(DATA TO PROCESS)
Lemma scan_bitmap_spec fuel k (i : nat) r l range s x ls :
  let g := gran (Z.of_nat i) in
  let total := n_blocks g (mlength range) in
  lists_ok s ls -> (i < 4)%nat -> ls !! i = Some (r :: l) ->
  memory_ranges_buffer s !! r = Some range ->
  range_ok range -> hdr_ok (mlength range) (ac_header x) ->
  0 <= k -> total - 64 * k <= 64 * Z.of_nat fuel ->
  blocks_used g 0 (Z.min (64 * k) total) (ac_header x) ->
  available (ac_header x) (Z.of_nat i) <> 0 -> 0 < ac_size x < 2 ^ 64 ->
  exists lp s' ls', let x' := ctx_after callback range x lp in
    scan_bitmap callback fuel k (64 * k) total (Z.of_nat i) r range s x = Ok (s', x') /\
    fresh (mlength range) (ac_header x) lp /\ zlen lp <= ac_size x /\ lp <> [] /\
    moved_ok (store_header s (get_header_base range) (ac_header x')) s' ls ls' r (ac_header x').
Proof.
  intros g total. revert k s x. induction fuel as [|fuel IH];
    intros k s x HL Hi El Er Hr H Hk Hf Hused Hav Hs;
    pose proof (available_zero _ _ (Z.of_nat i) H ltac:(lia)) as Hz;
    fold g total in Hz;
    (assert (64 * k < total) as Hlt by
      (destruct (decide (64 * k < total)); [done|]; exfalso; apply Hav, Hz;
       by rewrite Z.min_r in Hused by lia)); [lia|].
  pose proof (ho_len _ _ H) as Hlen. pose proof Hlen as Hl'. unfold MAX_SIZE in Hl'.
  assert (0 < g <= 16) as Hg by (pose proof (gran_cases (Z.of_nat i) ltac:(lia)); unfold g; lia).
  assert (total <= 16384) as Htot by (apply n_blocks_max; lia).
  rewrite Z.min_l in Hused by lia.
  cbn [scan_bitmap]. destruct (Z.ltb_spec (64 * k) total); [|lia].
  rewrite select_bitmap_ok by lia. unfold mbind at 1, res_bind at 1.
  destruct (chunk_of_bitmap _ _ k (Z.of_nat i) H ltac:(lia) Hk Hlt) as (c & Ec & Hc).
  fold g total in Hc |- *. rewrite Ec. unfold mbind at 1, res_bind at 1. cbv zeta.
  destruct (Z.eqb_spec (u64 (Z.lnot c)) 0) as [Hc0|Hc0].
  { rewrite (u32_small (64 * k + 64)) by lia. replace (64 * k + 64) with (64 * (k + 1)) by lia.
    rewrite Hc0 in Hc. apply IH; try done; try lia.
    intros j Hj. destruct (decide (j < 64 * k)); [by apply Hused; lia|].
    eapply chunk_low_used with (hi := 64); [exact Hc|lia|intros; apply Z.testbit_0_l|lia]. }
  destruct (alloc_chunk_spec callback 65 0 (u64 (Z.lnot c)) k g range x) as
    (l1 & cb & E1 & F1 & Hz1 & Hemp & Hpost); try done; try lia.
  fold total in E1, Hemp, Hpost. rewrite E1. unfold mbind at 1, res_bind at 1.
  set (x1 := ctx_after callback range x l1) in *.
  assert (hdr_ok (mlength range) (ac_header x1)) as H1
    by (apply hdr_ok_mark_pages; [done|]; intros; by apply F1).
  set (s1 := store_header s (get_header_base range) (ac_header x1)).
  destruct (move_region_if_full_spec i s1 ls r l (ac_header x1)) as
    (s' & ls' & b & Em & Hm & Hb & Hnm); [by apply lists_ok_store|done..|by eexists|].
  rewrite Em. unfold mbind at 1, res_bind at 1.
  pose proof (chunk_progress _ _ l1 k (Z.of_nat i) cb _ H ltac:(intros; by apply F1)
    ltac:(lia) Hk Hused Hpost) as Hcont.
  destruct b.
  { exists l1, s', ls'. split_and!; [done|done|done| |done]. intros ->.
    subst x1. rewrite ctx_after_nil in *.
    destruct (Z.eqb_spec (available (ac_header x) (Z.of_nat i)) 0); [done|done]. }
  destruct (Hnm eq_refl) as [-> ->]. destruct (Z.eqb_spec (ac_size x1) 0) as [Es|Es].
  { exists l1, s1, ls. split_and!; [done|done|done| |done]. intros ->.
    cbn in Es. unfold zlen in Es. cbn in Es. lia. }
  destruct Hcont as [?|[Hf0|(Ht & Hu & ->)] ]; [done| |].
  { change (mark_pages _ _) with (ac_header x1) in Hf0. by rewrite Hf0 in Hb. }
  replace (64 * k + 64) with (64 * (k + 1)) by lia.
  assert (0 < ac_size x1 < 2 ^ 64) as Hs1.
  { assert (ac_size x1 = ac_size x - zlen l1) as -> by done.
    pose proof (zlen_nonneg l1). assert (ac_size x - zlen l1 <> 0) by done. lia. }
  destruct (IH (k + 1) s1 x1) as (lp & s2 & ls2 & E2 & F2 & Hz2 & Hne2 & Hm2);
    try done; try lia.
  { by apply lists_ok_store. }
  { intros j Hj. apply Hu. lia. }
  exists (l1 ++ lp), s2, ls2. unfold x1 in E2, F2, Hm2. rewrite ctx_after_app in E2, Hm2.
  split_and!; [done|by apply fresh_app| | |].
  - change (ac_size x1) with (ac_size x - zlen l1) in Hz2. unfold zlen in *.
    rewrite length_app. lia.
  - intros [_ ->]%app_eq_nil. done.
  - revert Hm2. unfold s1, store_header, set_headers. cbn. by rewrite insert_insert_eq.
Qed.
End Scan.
(End DATA TO PROCESS)
* WHAT IS EXPECTED
Copy exactly, and only, the lines from the line that contains "- change (ac_size" through the end of the data above.

* RESULT OF THE TASK
  - change (ac_size x1) with (ac_size x - zlen l1) in Hz2. unfold zlen in *.
    rewrite length_app. lia.
  - intros [_ ->]%app_eq_nil. done.
  - revert Hm2. unfold s1, store_header, set_headers. cbn. by rewrite insert_insert_eq.
Qed.
End Scan.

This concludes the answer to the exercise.